Gartner raises chip sector forecast

Research firm Gartner has raised its forecast for the chip sector, predicting a 17.1% fall in sales this year to €148 billion after an unexpectedly strong second quarter. Previously it had projected a 22.4% decline.
 
Gartner research vice president Bryan Lewis said sequential sales had risen 17% in the second quarter, a result of retail price-cutting and the impact of economic stimulus measures worldwide.
 
“Consumers reacted strongly to reduced PC and LCD TV pricing as price elasticity was amazing,” he said. “The industry also benefited from the China stimulus package that worked remarkably well to boost short-term demand. Governments worldwide took action quickly and extensively to avoid a meltdown, and it worked.”

Some of the biggest chip vendors had reported strong second quarter growth “that bodes well for the PC and cellphone segments,” Gartner said.
 
Market leader Intel notched up 12% growth and Samsung, the second largest vendor, posted a 30% increase as a result of firming memory prices, exchange rates, and a rebound in PC production.
 
Qualcomm reported a 35.7% sequential increase in mobile phone chip sales.

However, Gartner said all semiconductor segments were expected to experience double-digital declines in revenue this year.
 
The largest segment of the market, application-specific standard product (ASSP), would reach €40.1 billion in 2009, down 16.5%, and memory is forecast to fall 13.5% to €28.7 billion.
 
Gartner’s latest outlook for 2010 is that worldwide revenue will total €163 billion, up 10.3% from 2009 projections.

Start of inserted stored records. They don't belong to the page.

(** * Roster reconciliation scripts: a shallow embedding and its properties

    The development follows the scripts of the repository:
    - [UpdateStudentProfiles] (updateStudentProfiles.js): the frequency
      index, [findMatches], [processMatchForRecord] and the final sort;
    - [VerifyUserProfiles] (verifyUserProfiles.js, the verification script):
      the two verification passes over sub_code;
    - [UserProfile] (verifyUserProfiles.js, Part 4 of the user-profile
      script): the sub_code resolver and the sort by user;
    - [Workload] (verifyUserProfiles.js, Part 1 of the user-profile
      script): the rows made from the sheets of the workload book;
    - [StudentProfile] (verifyUserProfiles.js, the student-profile script):
      [main] with the deferred store.

    Data model.  A spreadsheet cell is a JavaScript value: text or a number.
    Text is a [string] of ASCII characters (case mapping and white space are
    those of ASCII); a number in a cell is an integer that JavaScript prints
    in full, and what [Number] makes of text is a [JS.number], the double
    JavaScript computes.
    A row is the list of its (column, cell) pairs in [Object.keys] order.
    Plain objects used as dictionaries are finite maps of their own
    properties, looked up through [JS.obj_get], which also sees the members
    every object inherits from [Object.prototype].  Console output is left
    out. *)

From Stdlib Require Import String Ascii ZArith List Lia Sorted Permutation DecimalString.
From stdpp Require Import gmap strings.
Import ListNotations.
Open Scope string_scope.

(** ** JavaScript values and string primitives *)
Module JS.

Inductive value : Type :=
| VUndefined
| VNull
| VStr (s : string)
| VNum (n : Z)
| VInherited (name : string).

(** ToBoolean. *)
Definition truthy (v : value) : bool :=
  match v with
  | VUndefined | VNull => false
  | VStr s => negb (s =? "")
  | VNum n => negb (n =? 0)%Z
  | VInherited _ => true
  end.

(** [a || b] *)
Definition or_else (a b : value) : value := if truthy a then a else b.

Definition string_of_Z (n : Z) : string := NilZero.string_of_int (Z.to_int n).
Definition string_of_N (n : N) : string := NilZero.string_of_uint (N.to_uint n).

(** The names every plain object inherits from [Object.prototype]. *)
Definition inherited_names : list string :=
  [ "constructor"; "__defineGetter__"; "__defineSetter__"; "hasOwnProperty";
    "__lookupGetter__"; "__lookupSetter__"; "isPrototypeOf";
    "propertyIsEnumerable"; "toString"; "valueOf"; "__proto__";
    "toLocaleString" ].

Definition inherited_name (k : string) : bool :=
  existsb (String.eqb k) inherited_names.

(** [String(v)], [v.toString()] and template interpolation. *)
Definition to_string (v : value) : string :=
  match v with
  | VUndefined => "undefined"
  | VNull => "null"
  | VStr s => s
  | VNum n => string_of_Z n
  | VInherited name =>
      if name =? "__proto__" then "[object Object]"
      else "function " ++ (if name =? "constructor" then "Object" else name)
             ++ "() { [native code] }"
  end.

(** [a === b] on the values that occur. *)
Definition strict_eq (a b : value) : bool :=
  match a, b with
  | VUndefined, VUndefined => true
  | VNull, VNull => true
  | VStr s, VStr t => s =? t
  | VNum n, VNum m => (n =? m)%Z
  | VInherited s, VInherited t => s =? t
  | _, _ => false
  end.

(** *** Characters *)
Definition is_ws (c : ascii) : bool :=
  match N_of_ascii c with
  | 9 | 10 | 11 | 12 | 13 | 32 => true
  | _ => false
  end%N.

Definition is_digit (c : ascii) : bool :=
  ((48 <=? N_of_ascii c) && (N_of_ascii c <=? 57))%N.

Definition is_upper (c : ascii) : bool :=
  ((65 <=? N_of_ascii c) && (N_of_ascii c <=? 90))%N.

Definition is_lower (c : ascii) : bool :=
  ((97 <=? N_of_ascii c) && (N_of_ascii c <=? 122))%N.

(** Line terminators, which [.] of a regular expression does not match. *)
Definition is_line_terminator (c : ascii) : bool :=
  match N_of_ascii c with
  | 10 | 13 => true
  | _ => false
  end%N.

Definition upper_char (c : ascii) : ascii :=
  if is_lower c then ascii_of_N (N_of_ascii c - 32) else c.

Definition lower_char (c : ascii) : ascii :=
  if is_upper c then ascii_of_N (N_of_ascii c + 32) else c.

(** *** Strings *)
Fixpoint map_string (f : ascii -> ascii) (s : string) : string :=
  match s with
  | EmptyString => EmptyString
  | String c r => String (f c) (map_string f r)
  end.

Definition toUpperCase : string -> string := map_string upper_char.
Definition toLowerCase : string -> string := map_string lower_char.

Fixpoint trimStart (s : string) : string :=
  match s with
  | EmptyString => EmptyString
  | String c r => if is_ws c then trimStart r else s
  end.

Fixpoint trimEnd (s : string) : string :=
  match s with
  | EmptyString => EmptyString
  | String c r =>
      let r' := trimEnd r in
      if is_ws c && (r' =? "") then EmptyString else String c r'
  end.

Definition trim (s : string) : string := trimEnd (trimStart s).

(** [p] is a prefix of [s]. *)
Fixpoint is_prefix (p s : string) : bool :=
  match p, s with
  | EmptyString, _ => true
  | String _ _, EmptyString => false
  | String a p', String b s' => Ascii.eqb a b && is_prefix p' s'
  end.

(** [s.includes(sub)] *)
Fixpoint includes (s sub : string) : bool :=
  is_prefix sub s ||
  match s with
  | EmptyString => false
  | String _ r => includes r sub
  end.

(** [a < b] on text: the order of the code units. *)
Fixpoint string_ltb (a b : string) : bool :=
  match a, b with
  | _, EmptyString => false
  | EmptyString, String _ _ => true
  | String x a', String y b' =>
      (N_of_ascii x <? N_of_ascii y)%N
      || ((N_of_ascii x =? N_of_ascii y)%N && string_ltb a' b')
  end.

(** [s.startsWith(p)] *)
Definition startsWith (s p : string) : bool := is_prefix p s.

(** [s.charAt(0)] *)
Definition charAt0 (s : string) : string :=
  match s with
  | EmptyString => EmptyString
  | String c _ => String c EmptyString
  end.

(** [s.replace(/-/g, "")] and, generally, deleting the characters [p] holds of. *)
Fixpoint delete_chars (p : ascii -> bool) (s : string) : string :=
  match s with
  | EmptyString => EmptyString
  | String c r => if p c then delete_chars p r else String c (delete_chars p r)
  end.

Definition is_hyphen (c : ascii) : bool := (N_of_ascii c =? 45)%N.

(** [s.split(sep)] for a one-character separator. *)
Fixpoint split_char (sep : ascii) (s : string) : list string :=
  match s with
  | EmptyString => [EmptyString]
  | String c r =>
      if Ascii.eqb c sep then EmptyString :: split_char sep r
      else match split_char sep r with
           | h :: t => String c h :: t
           | [] => [String c EmptyString]
           end
  end.

(** [s.split(/\s+/)]: the pieces between maximal runs of white space; [cur]
    is the piece being read and [in_run] tells that a run is being skipped. *)
Fixpoint split_ws_from (cur : string) (in_run : bool) (s : string) : list string :=
  match s with
  | EmptyString => [cur]
  | String c r =>
      if is_ws c then
        if in_run then split_ws_from EmptyString true r
        else cur :: split_ws_from EmptyString true r
      else split_ws_from (cur ++ String c EmptyString) false r
  end.

Definition split_ws (s : string) : list string := split_ws_from EmptyString false s.

(** The digits [/^\d+/] would match (possibly none) and what follows them. *)
Fixpoint leading_digits (s : string) : string :=
  match s with
  | EmptyString => EmptyString
  | String c r => if is_digit c then String c (leading_digits r) else EmptyString
  end.

Fixpoint drop_leading_digits (s : string) : string :=
  match s with
  | EmptyString => EmptyString
  | String c r => if is_digit c then drop_leading_digits r else s
  end.

(** The number a run of decimal digits denotes. *)
Fixpoint digits_value_from (acc : Z) (s : string) : Z :=
  match s with
  | EmptyString => acc
  | String c r => digits_value_from (10 * acc + (Z.of_N (N_of_ascii c) - 48)) r
  end.

Definition digits_value (s : string) : Z := digits_value_from 0 s.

“The fourth quarter of 2009 and first quarter 2010 will be extremely important in shaping the annual growth for 2010,” Lewis said.
 
“We are currently expecting the fourth quarter of 2009 to be slightly positive, in line with typical seasonal patterns, but foundries have reported they are concerned that demand may drop off more than seasonal in the fourth quarter, and it may carry into first quarter 2010.”
 
He said Gartner expected sales to shrink 5% in the first quarter of 2010 “as customers take a pause and absorb all the devices they purchased over the previous three quarters.”